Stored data

=====

Lemma runs_update p f : (∀ s, s_process s = p → steps s (f s)) → runs p (update f).
Proof. intros H. apply runs_keep. intros w s r w' s' Hs [= <- <- <-]. split; [done|by apply H]. Qed.

Lemma runs_lift {A} p (r : result Signal A) : runs p (lift r).
Proof. destruct r; [apply runs_ret|apply runs_raise]. Qed.
Lemma runs_lift_fatal {A} p (r : result ExecError A) : runs p (lift_fatal r).
Proof. apply runs_lift. Qed.
Lemma runs_lift_fault {A} p (r : result (fault Signal) A) : runs p (lift_fault r).
Proof. destruct r; [apply runs_ret|apply refines_error]. Qed.

Lemma runs_get_vars p : runs p get_vars.
Proof. by apply runs_keep; intros w s r w' s' Hs [= <- <- <-]. Qed.
Lemma runs_get_ctx p : runs p get_ctx.
Proof. by apply runs_keep; intros w s r w' s' Hs [= <- <- <-]. Qed.
Lemma runs_update_vars p f : runs p (update_vars f).
Proof. apply runs_keep; intros w s r w' s' Hs [= <- <- <-]. split; [apply rtc_once, wstep_vars|done]. Qed.
Lemma runs_notify p e : runs p (notify e).
Proof. apply runs_keep; intros w s r w' s' Hs [= <- <- <-]. split; [apply rtc_once, wstep_notify|done]. Qed.
Lemma runs_emit p self e : runs p (emit self e).
Proof.
  apply runs_keep; intros w s r w' s' Hs. unfold emit. case_match; intros [= <- <- <-]; [|done].
  split; [apply rtc_once, wstep_emit|done].
Qed.
Lemma runs_external {A} p (f : X → A * X) : runs p (external f).
Proof.
  apply runs_keep; intros w s r w' s' Hs. unfold external. destruct (f (w_ext w)). intros [= <- <- <-].
  split; [apply rtc_once, wstep_external|done].
Qed.
Lemma runs_io {A} p (f : Io X A) on_err : runs p (io f on_err).
Proof. apply runs_bind; [apply runs_external|intros a; apply runs_lift]. Qed.

Lemma runs_catch {A} p (m : M X A) h : runs p m → (∀ sig, runs p (h sig)) → runs p (catch m h).
Proof.
  intros Hm Hh. apply runs_keep. intros w s r w' s' Hs E. unfold catch in E.
  destruct (m w s) as [[[a|[sig| |]] w1] s1] eqn:Em; destruct (Hm w s _ _ _ Hs Em) as (Hw & Hst & _);
    try (injection E as <- <- <-; done).
  destruct (Hh sig w1 s1 r w' s') as (Hw' & Hst' & _); [|done|by split; etrans].
  unfold at_process. by rewrite (steps_process _ _ Hst).
Qed.

Lemma runs_attempt {A} p (m : M X A) : runs p m → runs p (attempt m).
Proof.
  intros Hm. apply runs_keep. intros w s r w' s' Hs E. unfold attempt in E.
  destruct (m w s) as [[[a|[sig| |]] w1] s1] eqn:Em; destruct (Hm w s _ _ _ Hs Em) as (Hw & Hst & _);
    by injection E as <- <- <-.
Qed.

Lemma runs_each {A} p (l : list A) f : (∀ a, a ∈ l → runs p (f a)) → runs p (each l f).
Proof.
  induction l as [|a l IH]; intros H; [apply runs_ret|]. simpl.
  apply runs_bind; [apply H; by left|]. intros _. apply IH. intros b Hb. apply H. by right.
Qed.

Lemma runs_drain p fuel f : (∀ id, runs p (f id)) → runs p (drain fuel f).
Proof.
  intros H. induction fuel as [|fuel IH]; [apply runs_no_fuel|]. simpl.
  apply runs_bind; [apply runs_read|]. intros [|id rest]; [apply runs_ret|].
  apply runs_bind; [apply runs_update; intros s _; apply rtc_once, step_work|]. intros _.
  apply runs_bind; [apply H|intros _; exact IH].
Qed.

Lemma runs_in_scope {A} p p' enter (m : M X A) leave :
  (∀ s, s_process s = p → s_process (enter s) = p') → runs p' m →
  (∀ s sub, s_process s = p → steps s (leave sub s)) → runs p (in_scope enter m leave).
Proof.
  intros He Hm Hl. apply runs_keep. intros w s r w' s' Hs E. unfold in_scope in E.
  destruct (m w (enter s)) as [[r1 w1] sub] eqn:Em. injection E as <- <- <-.
  destruct (Hm w (enter s) _ _ _ (He s Hs) Em) as (Hw & _ & _). split; [done|by apply Hl].
Qed.
End Steps.

Abbreviation steps := (rtc step).
Abbreviation wsteps := (rtc wstep).

(** ** Automation *)

Create HintDb steps.
#[export] Hint Resolve runs_ret runs_raise runs_panic runs_no_fuel runs_read runs_lift runs_lift_fatal runs_lift_fault
  runs_get_vars runs_get_ctx runs_update_vars runs_notify runs_emit runs_external runs_io : steps.
#[export] Hint Constructors step : steps.

(** A composition of state operations, as steps. *)
Ltac steps_tac :=
  repeat first
    [ reflexivity
    | solve [eauto 3 with steps nocore]
    | match goal with |- rtc step _ (enqueue_outgoing _ _) => etrans; [|solve [eauto 2 with steps nocore]] end
    | eapply rtc_r; [|solve [eauto 2 with steps nocore]] ].

(** One rule of [runs]. *)
Ltac runs_step :=
  match goal with
  | |- runs _ (read _ ≫= _) => apply runs_bind_read; intros ? ?
  | |- runs _ (_ ≫= _) => apply runs_bind; [|intros ?]
  | |- runs _ (update _) => apply runs_update; intros ? ?; solve [steps_tac]
  | |- runs _ (catch _ _) => apply runs_catch; [|intros ?]
  | |- runs _ (attempt _) => apply runs_attempt
  | |- runs _ (each _ _) => apply runs_each; intros ? ?
  | |- runs _ (drain _ _) => apply runs_drain; intros ?
  | |- runs _ (match ?x with _ => _ end) => destruct x eqn:?
  | |- runs _ _ => solve [eauto 3 with steps nocore]
  end.
Ltac runs_tac := intros; repeat runs_step.

(** ** State operations *)

Section Operations.
Context {X : Type}.
Implicit Types s : ExecutionState X.

Lemma steps_fire_all flows s : steps s (fire_all flows s).
Proof.
  revert s. induction flows as [|f flows IH]; intros s; [reflexivity|]. simpl.
  eapply rtc_l; [apply (step_fire _ f)|apply IH].
Qed.

Lemma steps_enqueue id s : steps s (enqueue_outgoing id s).
Proof. apply steps_fire_all. Qed.

Lemma steps_once s t : step s t → steps s t.
Proof. apply rtc_once. Qed.

Lemma step_work_map f s : step s (set_work f s).
Proof. exact (step_work s (f (work s))). Qed.
Lemma step_store_tx_map f s : step s (set_store_tx f s).
Proof. exact (step_store_tx s (f (store_tx s))). Qed.

(** The guarded steps, at a known process. *)
Lemma step_park_at p id s : s_process s = p → may_park p id → step s (park_fresh id s).
Proof. intros <-. apply step_park. Qed.
Lemma step_park_again_at p id s : s_process s = p → may_park p id → step s (park_again id s).
Proof. intros <-. apply step_park_again. Qed.
Lemma step_arm_at p t s : s_process s = p → (∃ host, may_park p host) → step s (set_timer_waits (λ l, l ++ [t]) s).
Proof. intros <-. apply step_arm. Qed.

Lemma steps_route_fork flow s : steps s (route_inclusive_fork flow s).
Proof.
  unfold route_inclusive_fork. etrans; [apply rtc_once, (step_fire _ flow)|].
  generalize (reachable_inclusive_joins (s_process s) (target_ref flow)) as joins. generalize (fire flow s) as t.
  intros t joins. revert t. induction joins as [|j joins IH]; intros t; [reflexivity|]. simpl.
  eapply rtc_l; [apply (step_expected _ (bump j))|apply IH].
Qed.
End Operations.
#[export] Hint Resolve steps_fire_all steps_enqueue steps_once steps_route_fork : steps.
#[export] Hint Resolve step_work_map step_store_tx_map step_park_at step_park_again_at step_arm_at : steps.

Section Handlers.
Context `{Crates} {X : Type} (self : TokenExecutor X).
Implicit Types p : ProcessDefinition.

(** ** Gateways *)

Lemma runs_handle_exclusive p id d : runs p (handle_exclusive self id d).
Proof. unfold handle_exclusive. runs_tac. Qed.

Lemma runs_fork_loop p d vars flows n : runs p (fork_loop self d vars flows n).
Proof. revert n. induction flows as [|f flows IH]; intros n; simpl; runs_tac. Qed.
Hint Resolve runs_fork_loop : steps.

Lemma runs_inclusive_fork p kind id d : runs p (inclusive_fork self kind id d).
Proof. unfold inclusive_fork. runs_tac. Qed.
Hint Resolve runs_inclusive_fork : steps.

Lemma runs_defer p token : runs p (defer_token (X := X) token).
Proof. unfold defer_token. runs_tac. Qed.
Hint Resolve runs_defer : steps.

Lemma runs_handle_inclusive p id d token : runs p (handle_inclusive self id d token).
Proof. unfold handle_inclusive. runs_tac. Qed.

Lemma runs_handle_parallel p id token : runs p (handle_parallel (X := X) id token).
Proof. unfold handle_parallel. runs_tac. Qed.

Lemma runs_handle_complex p id d a token : runs p (handle_complex self id d a token).
Proof. unfold handle_complex. runs_tac. Qed.

(** ** Timers and retries *)

(** A computation that leaves the scope's state alone. *)
Definition still {A} (m : M X A) : Prop := ∀ w s, (m w s).2 = s.

Lemma still_bind {A B} (m : M X A) (k : A → M X B) : still m → (∀ a, still (k a)) → still (m ≫= k).
Proof.
  intros Hm Hk w s. specialize (Hm w s). unfold mbind, M_bind.
  destruct (m w s) as [[[a|e] w1] s1]; simpl in Hm; subst s1; [apply Hk|done].
Qed.

Lemma still_runs {A} p (m : M X A) (P : ExecutionState X → Prop) :
  still m → runs p m → (∀ s, P s → s_process s = p) → refines P m (λ _, P).
Proof.
  intros Hst Hm HP w s r w' s' Hs E. destruct (Hm w s r w' s' (HP s Hs) E) as (Hw & Hss & _).
  split; [done|]. split; [done|]. intros a _. specialize (Hst w s). rewrite E in Hst. simpl in Hst. by subst s'.
Qed.

Lemma still_external {A} (f : X → A * X) : still (external f).
Proof. intros w s. unfold external. by destruct (f (w_ext w)). Qed.

Lemma still_lift_fault {A} (r : result (fault Signal) A) : still (lift_fault r).
Proof. by destruct r. Qed.

Lemma still_current_instant : still (current_instant self).
Proof. apply still_bind; [apply still_external|]. intros t. case_match; [done|apply still_external]. Qed.

Lemma runs_current_instant p : runs p (current_instant self).
Proof. unfold current_instant. runs_tac. Qed.
Hint Resolve runs_current_instant : steps.

Lemma runs_resolve_timer p timer id : runs p (resolve_timer self timer id).
Proof. unfold resolve_timer. runs_tac. Qed.
Hint Resolve runs_resolve_timer : steps.

Lemma runs_compute_due_at p timer id : runs p (compute_due_at self timer id).
Proof. unfold compute_due_at. runs_tac. Qed.
Hint Resolve runs_compute_due_at : steps.

Lemma runs_record_timer_wait p id due_at :
  (∃ host, may_park p host) → runs p (record_timer_wait (X := X) id due_at).
Proof. intros Hp. unfold record_timer_wait. runs_tac. Qed.
Hint Resolve runs_record_timer_wait : steps.

Lemma runs_boundary_due_ats p l : runs p (boundary_due_ats self l).
Proof. induction l as [|[id timer] l IH]; simpl; runs_tac. Qed.
Hint Resolve runs_boundary_due_ats : steps.

Lemma runs_schedule_timer_boundaries p id :
  may_park p id → runs p (schedule_timer_boundaries self id).
Proof. intros Hp. unfold schedule_timer_boundaries. assert (∃ host, may_park p host) by eauto. runs_tac. Qed.
Hint Resolve runs_schedule_timer_boundaries : steps.

Lemma runs_rearm_fired_boundary p fired : (∃ host, may_park p host) → runs p (rearm_fired_boundary self fired).
Proof. intros Hp. unfold rearm_fired_boundary. runs_tac. Qed.
Hint Resolve runs_rearm_fired_boundary : steps.

Lemma still_compute_retry_due_at id policy attempt : still (compute_retry_due_at self id policy attempt).
Proof.
  unfold compute_retry_due_at.
  repeat (first [ apply still_lift_fault | apply still_current_instant | done
                | case_match | apply still_bind; [|intros ?] ]).
Qed.

Lemma runs_compute_retry_due_at p id policy attempt : runs p (compute_retry_due_at self id policy attempt).
Proof. unfold compute_retry_due_at. runs_tac. Qed.
Hint Resolve runs_compute_retry_due_at : steps.

(** The attempt a park records is the next one, and leaves budget. *)
Definition planned (id : string) (s : ExecutionState X) (d : RetryDisposition) : Prop :=
  ∀ due_at attempt, d = RetryPark due_at attempt →
  ∃ policy, retry_policy (s_process s) id = Some policy
    ∧ attempt = default 0 (retry_attempts s !! id) + 1 ∧ attempt < max_attempts policy.

Lemma plan_retry_planned p id parkable message :
  refines (at_process p) (plan_retry self id parkable message)
    (λ d s, at_process p s ∧ planned id s d ∧ (parkable = false → ∀ due_at n, d ≠ RetryPark due_at n)).
Proof.
  unfold plan_retry. eapply refines_bind; [apply refines_read|]. intros [policy|]; cbn beta iota; cycle 1.
  { apply refines_ret. intros s [Hs _]. split; [done|]. by split; intros. }
  destruct parkable; simpl; cycle 1.
  { apply refines_ret. intros s [Hs _]. split; [done|]. by split; intros. }
  eapply refines_bind; [apply refines_read|]. intros failed.
  destruct (existsb _ _).
  { apply refines_ret. intros s [[Hs _] _]. split; [done|]. by split; intros. }
  destruct (Z.leb_spec (max_attempts policy) (failed + 1)).
  { apply refines_ret. intros s [[Hs _] _]. split; [done|]. by split; intros. }
  eapply refines_bind.
  { apply (still_runs p); [apply still_compute_retry_due_at|apply runs_compute_retry_due_at|by intros s [[? _] _]]. }
  intros due. apply refines_ret. intros s [[Hs Hpol] ->]. split; [done|]. split; [|done].
  intros due_at attempt [= <- <-]. exists policy. split; [done|]. split; [done|lia].
Qed.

=====

Start at the line with "eapply refines_bind.". Give that line and every line after it again, word for word, through the last line above.

WRITTEN RESPONSE
  eapply refines_bind.
  { apply (still_runs p); [apply still_compute_retry_due_at|apply runs_compute_retry_due_at|by intros s [[? _] _]]. }
  intros due. apply refines_ret. intros s [[Hs Hpol] ->]. split; [done|]. split; [|done].
  intros due_at attempt [= <- <-]. exists policy. split; [done|]. split; [done|lia].
Qed.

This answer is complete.